Copy nothing but the lines below running from the line containing "lower end [ibin" through the line containing "destruct (ibin_inv ax v z Hibin) as [q [Hq [Hto _]]].", both end lines included.
%%
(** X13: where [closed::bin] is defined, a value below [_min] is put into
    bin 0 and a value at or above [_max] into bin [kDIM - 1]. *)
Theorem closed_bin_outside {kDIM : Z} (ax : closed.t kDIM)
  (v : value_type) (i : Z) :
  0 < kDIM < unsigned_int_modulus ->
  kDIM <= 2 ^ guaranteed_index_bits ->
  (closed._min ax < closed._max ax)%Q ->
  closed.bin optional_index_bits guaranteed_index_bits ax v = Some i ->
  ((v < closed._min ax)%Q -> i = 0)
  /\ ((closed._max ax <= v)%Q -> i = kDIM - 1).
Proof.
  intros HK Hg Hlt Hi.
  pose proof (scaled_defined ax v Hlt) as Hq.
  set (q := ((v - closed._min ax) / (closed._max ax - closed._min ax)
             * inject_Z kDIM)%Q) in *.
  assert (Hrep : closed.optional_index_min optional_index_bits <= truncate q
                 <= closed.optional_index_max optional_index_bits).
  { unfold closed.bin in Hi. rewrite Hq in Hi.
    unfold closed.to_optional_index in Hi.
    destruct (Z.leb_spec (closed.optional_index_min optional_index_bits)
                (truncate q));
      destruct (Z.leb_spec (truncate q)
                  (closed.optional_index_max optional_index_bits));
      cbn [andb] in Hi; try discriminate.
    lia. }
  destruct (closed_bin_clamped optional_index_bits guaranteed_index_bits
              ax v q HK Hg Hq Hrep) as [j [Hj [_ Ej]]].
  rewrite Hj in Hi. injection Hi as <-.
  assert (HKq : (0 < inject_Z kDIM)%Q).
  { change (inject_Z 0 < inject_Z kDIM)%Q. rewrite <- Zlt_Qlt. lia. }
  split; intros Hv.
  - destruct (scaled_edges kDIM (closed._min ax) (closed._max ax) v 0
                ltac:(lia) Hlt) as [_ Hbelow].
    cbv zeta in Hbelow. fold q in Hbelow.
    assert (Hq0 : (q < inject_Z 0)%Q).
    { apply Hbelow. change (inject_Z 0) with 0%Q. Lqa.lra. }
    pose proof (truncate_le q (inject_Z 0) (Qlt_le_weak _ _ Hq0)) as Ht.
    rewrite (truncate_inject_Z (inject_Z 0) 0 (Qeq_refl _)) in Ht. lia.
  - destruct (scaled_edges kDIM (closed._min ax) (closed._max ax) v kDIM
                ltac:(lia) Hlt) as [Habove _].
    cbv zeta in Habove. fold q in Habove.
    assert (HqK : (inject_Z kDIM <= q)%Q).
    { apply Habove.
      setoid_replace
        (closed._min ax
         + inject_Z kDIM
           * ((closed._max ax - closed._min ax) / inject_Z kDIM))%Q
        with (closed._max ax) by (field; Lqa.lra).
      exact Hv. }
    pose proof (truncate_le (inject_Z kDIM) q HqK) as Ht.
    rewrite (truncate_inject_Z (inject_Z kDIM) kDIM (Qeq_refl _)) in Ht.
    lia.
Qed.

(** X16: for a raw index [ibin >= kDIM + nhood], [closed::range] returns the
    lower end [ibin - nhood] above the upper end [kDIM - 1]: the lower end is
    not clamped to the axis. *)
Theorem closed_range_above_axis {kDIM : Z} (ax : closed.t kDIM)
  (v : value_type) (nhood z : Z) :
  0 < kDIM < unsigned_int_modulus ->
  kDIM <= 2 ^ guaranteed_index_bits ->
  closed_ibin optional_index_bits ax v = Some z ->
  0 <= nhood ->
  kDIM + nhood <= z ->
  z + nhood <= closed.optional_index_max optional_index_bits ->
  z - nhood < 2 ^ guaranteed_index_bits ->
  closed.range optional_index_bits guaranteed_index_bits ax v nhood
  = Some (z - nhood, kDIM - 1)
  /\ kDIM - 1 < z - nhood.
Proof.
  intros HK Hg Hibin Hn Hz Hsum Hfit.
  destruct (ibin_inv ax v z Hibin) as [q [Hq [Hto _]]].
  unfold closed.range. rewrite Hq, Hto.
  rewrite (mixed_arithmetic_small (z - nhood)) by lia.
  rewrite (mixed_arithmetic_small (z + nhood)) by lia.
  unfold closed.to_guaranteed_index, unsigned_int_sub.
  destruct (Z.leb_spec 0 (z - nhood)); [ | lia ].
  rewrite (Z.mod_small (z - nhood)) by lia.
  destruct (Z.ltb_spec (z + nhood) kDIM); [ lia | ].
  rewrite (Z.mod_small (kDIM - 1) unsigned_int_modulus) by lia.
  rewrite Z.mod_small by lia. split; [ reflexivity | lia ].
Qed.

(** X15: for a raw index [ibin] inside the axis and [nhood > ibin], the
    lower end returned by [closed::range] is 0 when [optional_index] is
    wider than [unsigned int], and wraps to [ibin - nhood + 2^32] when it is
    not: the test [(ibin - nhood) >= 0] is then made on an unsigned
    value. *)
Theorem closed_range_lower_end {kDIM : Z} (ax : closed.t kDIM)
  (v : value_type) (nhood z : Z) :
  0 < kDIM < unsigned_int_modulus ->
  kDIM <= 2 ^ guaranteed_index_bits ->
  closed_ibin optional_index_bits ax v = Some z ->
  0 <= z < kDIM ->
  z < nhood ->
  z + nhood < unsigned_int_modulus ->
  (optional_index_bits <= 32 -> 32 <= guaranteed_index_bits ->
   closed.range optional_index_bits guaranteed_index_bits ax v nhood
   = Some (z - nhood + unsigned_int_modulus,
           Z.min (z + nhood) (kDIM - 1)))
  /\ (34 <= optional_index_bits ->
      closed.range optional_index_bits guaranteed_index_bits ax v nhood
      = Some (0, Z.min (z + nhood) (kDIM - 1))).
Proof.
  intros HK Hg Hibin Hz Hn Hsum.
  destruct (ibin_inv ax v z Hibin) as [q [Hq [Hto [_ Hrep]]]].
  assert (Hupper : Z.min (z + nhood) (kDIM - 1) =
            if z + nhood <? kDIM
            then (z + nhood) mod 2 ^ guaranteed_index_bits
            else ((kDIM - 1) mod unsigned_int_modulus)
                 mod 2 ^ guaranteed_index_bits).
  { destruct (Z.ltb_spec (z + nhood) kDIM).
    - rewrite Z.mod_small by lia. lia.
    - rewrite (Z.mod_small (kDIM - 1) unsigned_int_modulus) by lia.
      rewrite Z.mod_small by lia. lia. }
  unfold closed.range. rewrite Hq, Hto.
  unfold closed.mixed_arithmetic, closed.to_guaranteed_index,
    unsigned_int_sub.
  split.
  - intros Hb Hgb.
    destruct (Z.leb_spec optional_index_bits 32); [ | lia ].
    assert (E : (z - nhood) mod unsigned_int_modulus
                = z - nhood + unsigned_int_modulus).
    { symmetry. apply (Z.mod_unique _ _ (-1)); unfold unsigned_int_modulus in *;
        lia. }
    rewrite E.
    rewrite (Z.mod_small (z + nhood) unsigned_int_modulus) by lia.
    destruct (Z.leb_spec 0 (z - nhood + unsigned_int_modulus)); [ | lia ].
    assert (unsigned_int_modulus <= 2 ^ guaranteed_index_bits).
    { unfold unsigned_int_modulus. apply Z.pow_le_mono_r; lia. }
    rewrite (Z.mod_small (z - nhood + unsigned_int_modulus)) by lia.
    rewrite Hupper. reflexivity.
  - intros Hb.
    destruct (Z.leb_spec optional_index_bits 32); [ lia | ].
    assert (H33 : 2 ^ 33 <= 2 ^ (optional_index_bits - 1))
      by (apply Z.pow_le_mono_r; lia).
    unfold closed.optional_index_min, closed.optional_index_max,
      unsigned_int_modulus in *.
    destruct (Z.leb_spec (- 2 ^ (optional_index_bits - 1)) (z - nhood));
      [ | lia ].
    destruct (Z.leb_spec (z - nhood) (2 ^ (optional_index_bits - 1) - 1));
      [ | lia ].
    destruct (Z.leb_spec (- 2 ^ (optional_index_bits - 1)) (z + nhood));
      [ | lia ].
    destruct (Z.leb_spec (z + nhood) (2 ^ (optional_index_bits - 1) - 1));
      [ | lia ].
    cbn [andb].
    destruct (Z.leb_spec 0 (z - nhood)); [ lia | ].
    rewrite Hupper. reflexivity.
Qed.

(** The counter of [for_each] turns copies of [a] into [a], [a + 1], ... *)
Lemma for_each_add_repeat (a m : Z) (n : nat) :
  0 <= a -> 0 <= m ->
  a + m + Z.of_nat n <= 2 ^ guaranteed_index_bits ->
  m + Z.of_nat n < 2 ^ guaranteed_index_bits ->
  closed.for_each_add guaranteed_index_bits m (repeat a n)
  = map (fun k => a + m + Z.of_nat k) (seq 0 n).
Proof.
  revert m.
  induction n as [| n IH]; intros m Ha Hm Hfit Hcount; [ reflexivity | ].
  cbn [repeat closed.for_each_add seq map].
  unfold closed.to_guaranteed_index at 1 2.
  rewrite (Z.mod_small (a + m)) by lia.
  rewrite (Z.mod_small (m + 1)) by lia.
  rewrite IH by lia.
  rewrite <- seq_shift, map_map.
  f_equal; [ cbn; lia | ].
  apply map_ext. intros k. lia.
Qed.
%%
→ Answer to this task:
    lower end [ibin - nhood] above the upper end [kDIM - 1]: the lower end is
    not clamped to the axis. *)
Theorem closed_range_above_axis {kDIM : Z} (ax : closed.t kDIM)
  (v : value_type) (nhood z : Z) :
  0 < kDIM < unsigned_int_modulus ->
  kDIM <= 2 ^ guaranteed_index_bits ->
  closed_ibin optional_index_bits ax v = Some z ->
  0 <= nhood ->
  kDIM + nhood <= z ->
  z + nhood <= closed.optional_index_max optional_index_bits ->
  z - nhood < 2 ^ guaranteed_index_bits ->
  closed.range optional_index_bits guaranteed_index_bits ax v nhood
  = Some (z - nhood, kDIM - 1)
  /\ kDIM - 1 < z - nhood.
Proof.
  intros HK Hg Hibin Hn Hz Hsum Hfit.
  destruct (ibin_inv ax v z Hibin) as [q [Hq [Hto _]]].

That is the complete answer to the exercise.